Church in New York City, United States

The Church of St. Mary is a Roman Catholic parish church in the Roman Catholic Archdiocese of New York, located at 1101 Bay Street, Staten Island, New York City. St. Mary's is the second oldest of the 36 Roman Catholic parishes on Staten Island, having been established in 1852, after St. Peter's (1839), and before St. Joseph's in Rossville (1855).

In 2015, the parishes of St. Mary's, St. Joseph in Rosebank, and Immaculate Conception in Stapleton were merged to form the Parish of St. Joseph and St.
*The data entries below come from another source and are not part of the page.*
(* ===== verification/HostTools.v ===== *)
(** * Hooks, bounded children, signal flags and log rotation

    Models [hook.rs], [proc_run.rs], [signals.rs], [supervisor/logrotate.rs] with
    the rotation of [supervisor/mod.rs], and the first write of the configuration
    in [template.rs].  Processes, the clock and the file system are parameters;
    times are milliseconds. *)

From S2P Require Import Prelude RustStr IdCache Config.
Local Open Scope Z_scope.

(** ** A child with a ceiling *)
Module ProcRun.
Definition FAST_POLLS : nat := 20.
Definition FAST_POLL : Z := 1.
Definition SLOW_POLL : Z := 15.
Definition nap (polls : nat) : Z := if (polls <=? FAST_POLLS)%nat then FAST_POLL else SLOW_POLL.
(** What [try_wait] sees at a time. *)
Inductive Poll := StillRunning | Gone (status : Z) | PollFailed.
Inductive WaitError := Ceiling | WaitFailed.
(** [wait_or_kill]: the verdict, when it is reached, and whether the child was
    killed; [late n] is what the [n]-th sleep takes beyond its length. *)
Fixpoint wait_loop (fuel : nat) (poll : Z -> Poll) (late : nat -> Z) (deadline : Z) (polls : nat) (now : Z)
  : option (result Z WaitError * Z) :=
  match fuel with
  | O => None
  | S f =>
      match poll now with
      | Gone st => Some (Ok st, now)
      | PollFailed => Some (Err WaitFailed, now)
      | StillRunning =>
          if deadline <=? now then Some (Err Ceiling, now)
          else wait_loop f poll late deadline (S polls) (now + nap (S polls) + late (S polls))
      end
  end.
Definition wait_or_kill (fuel : nat) (poll : Z -> Poll) (late : nat -> Z) (start timeout : Z) : option (result Z WaitError * Z) :=
  wait_loop fuel poll late (start + timeout) 0 start.
(** [run_with_timeout]: the readers are joined after the wait, and end when the
    last holder of the pipes, [eof], is gone; [None]: it never returns. *)
Definition run_with_timeout (fuel : nat) (poll : Z -> Poll) (late : nat -> Z) (start timeout : Z) (eof : option Z)
  : option (result Z WaitError * Z) :=
  '(r, t) ← wait_or_kill fuel poll late start timeout;
  e ← eof;
  Some (r, t `max` e).
End ProcRun.

(** ** The hook after a generation *)
Module Hook.
Inductive HookRun := NotSpawned | WaitLost | Ended (code : option Z).
Inductive HookError := NotExecutable (hook : string) | SpawnFailed | WaitOutput | HookFailed (hook share : string) (code : option Z).
Definition effective_post_generate_hook (env : Env) (cfg : NfsKlldapConfig) : option string :=
  let configured := t ← ga_post_generate_hook (ganesha cfg); if is_empty (trim t) then None else Some (trim t) in
  match env "NFS_KLLDAP_POST_GENERATE_HOOK" with
  | Some v => if is_empty (trim v) then configured else Some (trim v)
  | None => configured
  end.
Definition hook_env (share : Share) : list (string * string) :=
  let serve_path := serve_path_for share in
  let source_path := default serve_path (sh_source_path share) in
  let pseudo := derive_share_pseudo share in
  [("SHARE_NAME", sh_name share); ("HOST_PATH", sh_host_path share); ("SOURCE_PATH", source_path);
   ("SERVE_PATH", serve_path); ("CONTAINER_PATH", serve_path); ("PSEUDO_PATH", pseudo); ("EXPORT_PATH", pseudo)].
Section Run.
(** The hook run in an environment, for the [n]-th time, and whether a path is an
    executable file. *)
Context (run : nat -> string -> list (string * string) -> HookRun) (is_executable : string -> bool).
Definition run_hook_for_share (n : nat) (hook : string) (share : Share) : result unit HookError :=
  match run n hook (hook_env share) with
  | NotSpawned => Err SpawnFailed
  | WaitLost => Err WaitOutput
  | Ended code => if bool_decide (code = Some 0) then Ok tt else Err (HookFailed hook (sh_name share) code)
  end.
(** The environments the hook was run in so far, in [done]. *)
Fixpoint run_hooks (hook : string) (shares : list Share) (done : list (list (string * string)))
  : result unit HookError * list (list (string * string)) :=
  match shares with
  | [] => (Ok tt, done)
  | share :: r =>
      match run_hook_for_share (length done) hook share with
      | Ok _ => run_hooks hook r (done ++ [hook_env share])
      | Err e => (Err e, done ++ [hook_env share])
      end
  end.
Definition run_post_generate_hooks (env : Env) (cfg : NfsKlldapConfig) : result unit HookError * list (list (string * string)) :=
  match effective_post_generate_hook env cfg with
  | None => (Ok tt, [])
  | Some hook => if is_executable hook then run_hooks hook (shares cfg) [] else (Err (NotExecutable hook), [])
  end.
End Run.
End Hook.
Mary Immaculate, thus closing the church, with masses remaining at St. Joseph's, and Immaculate Conception.

In October 2025, the building was sold to Lera Holdings, LLC for more than $2.8 million, according to online documents from the Richmond County Clerk.

==Parish history==
The parish was established in 1852 by Father John Lewis, who was born in France and arrived in the United States in 1851. At first, Father Lewis celebrated Mass in a private house before land was donated and in 1857 a church was built. The rectory was constructed in 1858.

In 1862 Father Lewis purchased seven acres of land from the Parkinson estate in Southfield for a cemetery. Besides the school, in 1864, Lewis built a convent, a parish orphan asylum, and a residence for the male teachers. Writing in 1877, one commentator stated, "Father Lewis is entitled to commendation for his zeal and fidelity in his efforts to promote the spiritual and temporal interests of his parishioners."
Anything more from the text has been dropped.